MIT researcher on new brain study: 'We’re working to understand how all of this could fit together'

Researchers at the Massachusetts Institute of Technology have identified two distinct cell populations in the brain that are affected differently by Huntington’s disease, which could help lead to new treatments that target specific cells within the brain, an MIT news release said.

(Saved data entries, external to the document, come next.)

(** ** The parser on texts without white space *)

(** A parse that has ended, with a value or with the verdict that the text
    is not JSON, ends in the same way with more fuel. *)
Lemma parse_more_fuel (fuel : nat) :
  (forall depth s k, json.parseValue fuel depth s <> json.Exhausted ->
     json.parseValue (fuel + k) depth s = json.parseValue fuel depth s)
  /\ (forall depth s k, json.parseMembers fuel depth s <> json.Exhausted ->
        json.parseMembers (fuel + k) depth s = json.parseMembers fuel depth s)
  /\ (forall depth s k, json.parseElements fuel depth s <> json.Exhausted ->
        json.parseElements (fuel + k) depth s
        = json.parseElements fuel depth s).
Proof.
  induction fuel as [|fuel (IHv & IHm & IHe)];
    [repeat split; intros depth s k H; now contradiction H|].
  repeat split; intros depth s k; change (S fuel + k) with (S (fuel + k)).
  - cbn [json.parseValue].
    destruct s as [|c t]; [reflexivity|].
    destruct (Ascii.eqb c "{").
    { destruct (_ <? _)%N; [reflexivity|].
      destruct (json.headIs "}" _); [reflexivity|].
      intros H. rewrite IHm; [reflexivity|].
      intros E. now rewrite E in H. }
    destruct (Ascii.eqb c "[").
    { destruct (_ <? _)%N; [reflexivity|].
      destruct (json.headIs "]" _); [reflexivity|].
      intros H. rewrite IHe; [reflexivity|].
      intros E. now rewrite E in H. }
    reflexivity.
  - cbn [json.parseMembers].
    destruct (json.headIs dquote s) as [t|]; [|reflexivity].
    destruct (json.scanString t) as [[body r1]|]; [|reflexivity].
    destruct (json.unquote body) as [key|]; [|reflexivity].
    destruct (json.headIs ":" _) as [r2|]; [|reflexivity].
    cbv zeta. intros H.
    rewrite IHv; [|intros E; now rewrite E in H].
    destruct (json.parseValue fuel _ _) as [v r4| |]; try reflexivity.
    destruct (json.headIs "," _) as [r5|]; [|reflexivity].
    rewrite IHm; [reflexivity|]. intros E. now rewrite E in H.
  - cbn [json.parseElements]. intros H.
    rewrite IHv; [|intros E; now rewrite E in H].
    destruct (json.parseValue fuel _ _) as [v r4| |]; try reflexivity.
    destruct (json.headIs "," _) as [r5|]; [|reflexivity].
    rewrite IHe; [reflexivity|]. intros E. now rewrite E in H.
Qed.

The striatum is a part of the brain that is involved in making decisions that require evaluating the outcomes of a particular action, MIT said. It is also responsible for control of movement and plays roles in other behaviors, as well as emotions. In patients with Huntington’s disease, neurons in the striatum are among the hardest hit, contributing to patients’ loss of motor control, which is one of the major hallmarks of the disease.

The researchers used single-cell RNA sequencing to analyze genes expressed in mouse models of Huntington’s disease and postmortem brain samples from Huntington’s patients. They found that cells of the striosomes and another structure, the matrix, begin to lose their distinguishing features as the disease progresses. Striosomes are structures in the brain that regulate mood, and damage to them may account for the mood disorders often seen in the early stages of the disease. The analysis of RNA expression in each of the cell types revealed that striosomal neurons are harder hit by Huntington’s than matrix neurons. Furthermore, within the striosomes, D2 neurons are more vulnerable than D1. The researchers also found that these four major cell types begin to lose their identifying molecular identities and become more difficult to distinguish from one another in Huntington’s disease.

“As many as 10 years ahead of the motor diagnosis, Huntington’s patients can experience mood disorders, and one possibility is that the striosomes might be involved in these,” said Ann Graybiel, an MIT professor and one of the senior authors of the study. Myriam Heiman, an associate professor in MIT’s Department of Brain and Cognitive Sciences and a member of The Picower Institute for Learning and Memory, and Manolis Kellis, a professor of computer science in MIT’s Computer Science and Artificial Intelligence Laboratory (CSAIL) and a member of the Broad Institute of MIT and Harvard, are also senior authors of the study.

Ayano Matsushima, a McGovern Institute research scientist, and Sergio Sebastian Pineda, an MIT graduate student, are the lead authors of the paper, which appears in the publication Nature Communications.

The researchers believe that neurodegeneration of one of the cell populations leads to motor impairments, while damage to the other population may account for mood disorders. In future work, the researchers hope to explore how degeneration or abnormal gene expression in the striosomes may contribute to other brain disorders. Overactivity of striosomes can lead to the development of repetitive behaviors such as those seen in autism, obsessive-compulsive disorder, and Tourette’s syndrome. Additionally, many striosome neurons project to the part of the brain that is most affected by Parkinson’s disease (the substantia nigra, which produces most of the brain’s dopamine).

“There are many, many disorders that probably involve the striatum, and now, partly through transcriptomics, we’re working to understand how all of this could fit together,” Graybiel said. 

The findings could shed light on other brain disorders that affect the striatum, such as Parkinson’s disease and autism spectrum disorder. The research was funded by the Saks Kavanaugh Foundation, the CHDI Foundation, the National Institutes of Health, the Nancy Lurie Marks Family Foundation, the Simons Foundation, The JPB Foundation, the Kristin R. Pressman and Jessica J. Pourian ’13 Fund, and Robert Buxton.